Sophie

Sophie

distrib > Scientific%20Linux > 5x > x86_64 > by-pkgid > fc11cd6e1c513a17304da94a5390f3cd > files > 4557

kernel-2.6.18-194.11.1.el5.src.rpm

From: ddugger@redhat.com <ddugger@redhat.com>
Date: Tue, 21 Apr 2009 13:01:22 -0600
Subject: [xen] VT-d: enhance MTRR/PAT virtualization
Message-id: 200904211901.n3LJ1Mcx028378@sobek.n0ano.com
O-Subject: [RHEL5.4 PATCH 1/6 V2] BZ496873: VT-d: Enhance MTRR/PAT virtualization
Bugzilla: 496873
RH-Acked-by: Rik van Riel <riel@redhat.com>
RH-Acked-by: Rik van Riel <riel@redhat.com>
RH-Acked-by: Gerd Hoffmann <kraxel@redhat.com>
RH-Acked-by: Chris Lalancette <clalance@redhat.com>
RH-Acked-by: Gerd Hoffmann <kraxel@redhat.com>
RH-Acked-by: Justin M. Forbes <jforbes@redhat.com>
RH-Acked-by: Justin M. Forbes <jforbes@redhat.com>

VT-d: Enhance MTRR/PAT virtualization when EPT/VT-d both enabled, and
utilise the snoop control capability of the VT-d engine, also some
cleanup in the VT-d and EPT code.

Difference from Xen-unstable:
1)epte_get_entry_emt() is not in the xen/arch/x86/hvm/mtrr.c file,
  since the file doesn't exist in xen-3.1.
  So I put it in the p2m-ept.c file.
2)some justification in the epte_get_entry_emt() is removed now,
  since some of the conditions don't exist in xen-3.1.

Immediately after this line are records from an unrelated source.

Lemma np_all_tids d t x : wf d -> not_pr_supporting d = 0 -> assoc t (tgt_devs d) = Some x -> exists tid, sess_tid x = Some tid.
Proof.
  intros Hd H0 Hx. destruct (sess_tid x) as [tid|] eqn:Es; [eauto|]. exfalso. rewrite (to_count _ _ _ _ (proj1 (proj2 Hd))) in H0.
  pose proof (np_count_adel _ t x (to_nodup _ _ _ _ (proj1 (proj2 Hd))) Hx) as H. rewrite Es, H0 in H. unfold np_count in H. lia.
Qed.

Lemma runs_unregister_or_set tgtts d t x ak all : wf d -> assoc t (tgt_devs d) = Some x -> registrant x <> 0 ->
  runs (unregister_or_set tgtts x (registrant x) ak all) d (fun _ d' => wf d').
Proof.
  intros Hd Hx Hreg. destruct (own_registrant d t x Hd Hx Hreg) as (r & tid & Hr & _ & _ & Es & Ht). unfold unregister_or_set.
  destruct (Z.eqb_spec ak 0) as [|Hak].
  - destruct all; [rewrite Es; by apply runs_unregister_all|]. eapply runs_unregister; [exact Hd|exact Hr|]. auto.
  - apply runs_bind. eapply runs_get_reg; [exact Hr|]. unfold put_reg. apply runs_upd. eapply wfk_put; [exact Hd|exact Hr|done..| |done].
    split; [done|]. exact (proj2 (ro_key _ _ _ _ (proj1 Hd) (registrant x) r Hr)).
Qed.

(** ** REGISTER *)

Section actions.
Context (d : pr_dev) (t : Z) (x : tgt_dev_t) (buf : list Z) (bs : Z).
Context (Hd : wf d) (Hx : assoc t (tgt_devs d) = Some x) (Hb : buf_ok buf bs).

Lemma buf_byte i : 0 <= i < 28 -> exists b, at_ buf i = Some b.
Proof. intros Hi. destruct (at_some buf i) as [b ?]; [destruct Hb as (_ & ? & ?); lia|eauto]. Qed.

Lemma buf_be64 i : 0 <= i <= 20 -> exists k, be64 buf i = Some k.
Proof. intros Hi. destruct Hb as (Hby & ? & ?). destruct (be64_some buf i) as (k & ? & _); [done|lia|lia|eauto]. Qed.

Lemma wf_set_generation aptpl d' : wf d' -> runs (set_generation aptpl;; mret SAM_STAT_GOOD) d' (outcome d).
Proof. intros H. unfold set_generation. apply runs_bind, runs_upd, runs_ret. by apply outcome_good. Qed.

(** A new registration and what follows it. *)
Lemma runs_new_registration tgtts spec all ak aptpl : not_pr_supporting d = 0 -> (spec = true -> ext_ok buf) -> be64 buf 8 = Some ak ->
  runs (res ← (if negb (ak =? 0) then do_scst_pr_register tgtts t buf bs spec all else mret SAM_STAT_GOOD);
        match res with
        | SAM_STAT_GOOD => set_generation aptpl;; mret SAM_STAT_GOOD
        | _ => mret res
        end) d (outcome d).
Proof.
  intros Hnp Hext Hk. destruct (np_all_tids d t x Hd Hnp Hx) as [tid Es]. apply runs_bind.
  apply runs_mono with (P := fun s d' => wf d' /\ (s <> SAM_STAT_GOOD -> undone d d')).
  - destruct (Z.eqb_spec ak 0) as [|Hak]; cbn [negb]; [by apply runs_ret|]. by eapply runs_do_register.
  - intros s d' [Hw Hun]. destruct s; [by apply wf_set_generation|apply runs_ret; by split..].
Qed.

Lemma runs_register tgtts : not_pr_supporting d = 0 -> (forall b, at_ buf 20 = Some b -> bit b 3 = true -> ext_ok buf) ->
  runs (scst_pr_register tgtts t buf bs) d (outcome d).
Proof.
  intros Hnp Hext. unfold scst_pr_register. destruct (buf_byte 20) as [b20 E20]; [lia|]. destruct (buf_be64 0) as [k Ek]; [lia|].
  destruct (buf_be64 8) as [ak Eak]; [lia|]. apply runs_bind. eapply runs_lift; [exact E20|]. apply runs_bind. eapply runs_lift; [exact Ek|].
  apply runs_bind. eapply runs_lift; [exact Eak|]. destruct (negb (bit b20 3) && _); [apply runs_ret; auto with drv|].
  apply runs_bind. eapply runs_get_td; [exact Hx|]. destruct (Z.eqb_spec (registrant x) 0) as [E0|E0].
  - destruct (negb (k =? 0)); [apply runs_ret; auto with drv|]. apply runs_new_registration; eauto.
  - destruct (own_registrant d t x Hd Hx E0) as (r & tid & Hr & _). apply runs_bind. eapply runs_get_reg; [exact Hr|].
    destruct (negb (key r =? k)); [apply runs_ret; auto with drv|]. destruct (bit b20 3); [apply runs_ret; auto with drv|].
    apply runs_bind. eapply runs_mono; [by eapply runs_unregister_or_set|]. intros u d' Hd'. by apply wf_set_generation.
Qed.

Lemma runs_register_and_ignore tgtts : not_pr_supporting d = 0 -> runs (scst_pr_register_and_ignore tgtts t buf bs) d (outcome d).
Proof.
  intros Hnp. unfold scst_pr_register_and_ignore. destruct (buf_byte 20) as [b20 E20]; [lia|]. destruct (buf_be64 8) as [ak Eak]; [lia|].
  apply runs_bind. eapply runs_lift; [exact E20|]. apply runs_bind. eapply runs_lift; [exact Eak|].
  destruct (negb (bs =? 24)); [apply runs_ret; auto with drv|]. apply runs_bind. eapply runs_get_td; [exact Hx|].
  destruct (Z.eqb_spec (registrant x) 0) as [E0|E0]; [by apply runs_new_registration|].
  apply runs_bind. eapply runs_mono; [by eapply runs_unregister_or_set|]. intros u d' Hd'. by apply wf_set_generation.
Qed.

(** ** The actions of a registrant *)

Context (r : registrant_t) (Hreg : registrant x <> 0) (Hr : assoc (registrant x) (registrants d) = Some r).

Lemma runs_reserve cdb2 : runs (scst_pr_reserve t cdb2 buf bs) d (outcome d).
Proof.
  unfold scst_pr_reserve. destruct (buf_be64 0) as [k Ek]; [lia|]. apply runs_bind. eapply runs_lift; [exact Ek|].
  destruct (negb (bs =? 24)); [apply runs_ret; auto with drv|]. destruct (scst_pr_type_valid _) eqn:Et; cbn [negb]; [|apply runs_ret; auto with drv].
  destruct (Z.eqb_spec (cdb_scope cdb2) SCOPE_LU) as [->|]; cbn [negb]; [|apply runs_ret; auto with drv].
  apply runs_bind. eapply runs_get_td; [exact Hx|]. apply runs_bind. eapply runs_get_reg; [exact Hr|].
  destruct (negb (key r =? k)); [apply runs_ret; auto with drv|]. apply runs_bind, runs_get. destruct (pr_is_set d); cbn [negb].
  - apply runs_bind, runs_get. destruct (negb _); [apply runs_ret; auto with drv|]. apply runs_bind, runs_get, runs_bind, runs_get.
    destruct (negb _ || negb _); apply runs_ret; auto with drv.
  - apply runs_bind, runs_set_holder, runs_ret. apply outcome_good, wfk_held; eauto.
Qed.

Lemma wf_cleared d' : wf d' -> wf (cleared d').
Proof. intros (H1 & H2 & _). split; [exact H1|split; [exact H2|]]. by split_and!. Qed.

Lemma runs_release cdb2 : runs (scst_pr_release t cdb2 buf bs) d (outcome d).
Proof.
  unfold scst_pr_release. destruct (buf_be64 0) as [k Ek]; [lia|]. apply runs_bind. eapply runs_lift; [exact Ek|].
  destruct (negb (bs =? 24)); [apply runs_ret; auto with drv|]. apply runs_bind, runs_get. destruct (pr_is_set d); cbn [negb]; [|apply runs_ret; auto with drv].
  apply runs_bind. eapply runs_get_td; [exact Hx|]. apply runs_bind. eapply runs_get_reg; [exact Hr|].
  destruct (negb (key r =? k)); [apply runs_ret; auto with drv|]. apply runs_bind, runs_get. destruct (negb _); [apply runs_ret; auto with drv|].
  apply runs_bind, runs_get, runs_bind, runs_get. destruct (negb _ || negb _); [apply runs_ret; auto with drv|].
  apply runs_bind, runs_upd, runs_bind. pose proof (wf_cleared d Hd) as Hc. destruct (_ || _ || _ || _).
  - eapply runs_send_ua_all; [exact Hc|]. apply runs_ret. by apply outcome_good.
  - apply runs_ret, runs_ret. by apply outcome_good.
Qed.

Upstream Status: Accepted (CS 19079, 19154, 19165, 19198)

Signed-off-by: Xiaohui Xin <xiaohui.xin@intel.com>
Signed-off-by: Gerd Hoffman <kraxel@redhat.com>
Signed-off-by: Don Dugger <donald.d.dugger@intel.com>

Yet Another Resend - resolve the conflicting BZs between the Subject line
(correct) and the message body (incorrect).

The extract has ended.